▶ **Task details**: Check every line below for the word "said" and copy the ones that have it.

Stored items from a collection:
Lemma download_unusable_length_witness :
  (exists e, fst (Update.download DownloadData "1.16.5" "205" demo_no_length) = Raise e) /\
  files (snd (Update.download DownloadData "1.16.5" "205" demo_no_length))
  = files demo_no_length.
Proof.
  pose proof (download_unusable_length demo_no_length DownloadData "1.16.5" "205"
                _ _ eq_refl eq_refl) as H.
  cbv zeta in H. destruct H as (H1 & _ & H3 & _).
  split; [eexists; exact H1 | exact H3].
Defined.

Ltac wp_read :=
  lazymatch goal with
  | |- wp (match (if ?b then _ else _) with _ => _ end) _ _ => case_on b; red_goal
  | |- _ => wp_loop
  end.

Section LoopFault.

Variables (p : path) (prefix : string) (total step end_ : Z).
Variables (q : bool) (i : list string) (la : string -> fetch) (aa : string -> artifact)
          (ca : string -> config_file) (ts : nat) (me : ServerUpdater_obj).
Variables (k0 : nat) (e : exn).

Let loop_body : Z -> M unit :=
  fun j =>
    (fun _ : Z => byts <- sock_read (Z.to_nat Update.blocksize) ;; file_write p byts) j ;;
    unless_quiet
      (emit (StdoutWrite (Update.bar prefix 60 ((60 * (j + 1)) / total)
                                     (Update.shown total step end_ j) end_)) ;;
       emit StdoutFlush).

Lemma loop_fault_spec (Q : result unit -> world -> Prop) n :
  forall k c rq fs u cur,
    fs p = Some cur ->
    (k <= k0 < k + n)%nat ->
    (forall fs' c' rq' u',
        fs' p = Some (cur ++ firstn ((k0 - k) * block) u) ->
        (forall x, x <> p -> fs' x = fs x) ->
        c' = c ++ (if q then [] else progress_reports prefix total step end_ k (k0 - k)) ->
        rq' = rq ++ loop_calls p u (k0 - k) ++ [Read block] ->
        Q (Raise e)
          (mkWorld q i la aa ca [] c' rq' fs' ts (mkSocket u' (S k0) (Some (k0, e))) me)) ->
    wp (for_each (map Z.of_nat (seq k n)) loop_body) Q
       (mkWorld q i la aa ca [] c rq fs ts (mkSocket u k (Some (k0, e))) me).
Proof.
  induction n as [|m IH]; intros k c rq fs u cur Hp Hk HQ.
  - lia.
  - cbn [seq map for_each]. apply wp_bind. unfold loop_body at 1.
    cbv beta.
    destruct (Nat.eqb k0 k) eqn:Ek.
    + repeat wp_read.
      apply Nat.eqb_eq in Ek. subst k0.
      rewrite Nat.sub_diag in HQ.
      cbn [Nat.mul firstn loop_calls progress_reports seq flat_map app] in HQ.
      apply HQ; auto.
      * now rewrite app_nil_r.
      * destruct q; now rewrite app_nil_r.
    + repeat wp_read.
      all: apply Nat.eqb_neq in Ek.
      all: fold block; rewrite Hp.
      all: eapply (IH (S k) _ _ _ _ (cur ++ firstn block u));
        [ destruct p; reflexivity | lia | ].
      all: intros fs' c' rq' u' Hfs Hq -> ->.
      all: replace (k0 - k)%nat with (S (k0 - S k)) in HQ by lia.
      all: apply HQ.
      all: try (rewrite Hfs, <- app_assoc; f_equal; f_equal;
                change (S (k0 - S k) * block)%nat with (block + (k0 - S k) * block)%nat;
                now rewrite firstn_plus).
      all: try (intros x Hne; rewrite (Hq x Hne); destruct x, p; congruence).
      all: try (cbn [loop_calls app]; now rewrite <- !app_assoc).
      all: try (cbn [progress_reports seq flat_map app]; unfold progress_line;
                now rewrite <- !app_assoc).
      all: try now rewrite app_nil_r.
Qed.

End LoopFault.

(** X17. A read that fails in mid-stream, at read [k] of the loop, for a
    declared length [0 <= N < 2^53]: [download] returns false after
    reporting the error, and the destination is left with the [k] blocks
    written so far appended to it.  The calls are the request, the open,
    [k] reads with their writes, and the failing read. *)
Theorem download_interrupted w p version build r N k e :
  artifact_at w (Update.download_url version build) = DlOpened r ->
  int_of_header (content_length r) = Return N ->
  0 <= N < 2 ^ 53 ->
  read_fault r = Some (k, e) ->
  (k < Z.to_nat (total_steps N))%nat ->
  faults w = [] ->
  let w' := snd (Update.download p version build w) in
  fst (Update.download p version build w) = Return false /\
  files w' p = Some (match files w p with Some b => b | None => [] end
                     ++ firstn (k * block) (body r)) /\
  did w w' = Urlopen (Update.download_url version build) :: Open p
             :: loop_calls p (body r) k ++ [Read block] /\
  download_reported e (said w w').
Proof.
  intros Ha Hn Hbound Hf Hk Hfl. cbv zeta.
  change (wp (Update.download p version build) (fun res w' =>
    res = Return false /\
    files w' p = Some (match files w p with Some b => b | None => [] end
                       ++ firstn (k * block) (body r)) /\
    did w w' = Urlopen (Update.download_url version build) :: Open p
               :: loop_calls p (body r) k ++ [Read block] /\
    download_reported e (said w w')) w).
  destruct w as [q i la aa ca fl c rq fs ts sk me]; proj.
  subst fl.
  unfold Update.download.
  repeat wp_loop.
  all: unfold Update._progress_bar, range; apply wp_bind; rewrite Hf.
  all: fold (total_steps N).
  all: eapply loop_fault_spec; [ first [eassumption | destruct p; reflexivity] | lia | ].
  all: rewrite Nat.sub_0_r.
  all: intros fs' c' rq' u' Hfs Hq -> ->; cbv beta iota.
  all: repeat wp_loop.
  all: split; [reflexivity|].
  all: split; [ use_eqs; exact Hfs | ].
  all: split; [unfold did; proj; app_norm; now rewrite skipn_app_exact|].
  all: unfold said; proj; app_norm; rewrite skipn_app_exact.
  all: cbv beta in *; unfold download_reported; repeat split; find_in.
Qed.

▶ **Exercise response**:
  download_reported e (said w w').
    download_reported e (said w w')) w).
  all: unfold said; proj; app_norm; rewrite skipn_app_exact.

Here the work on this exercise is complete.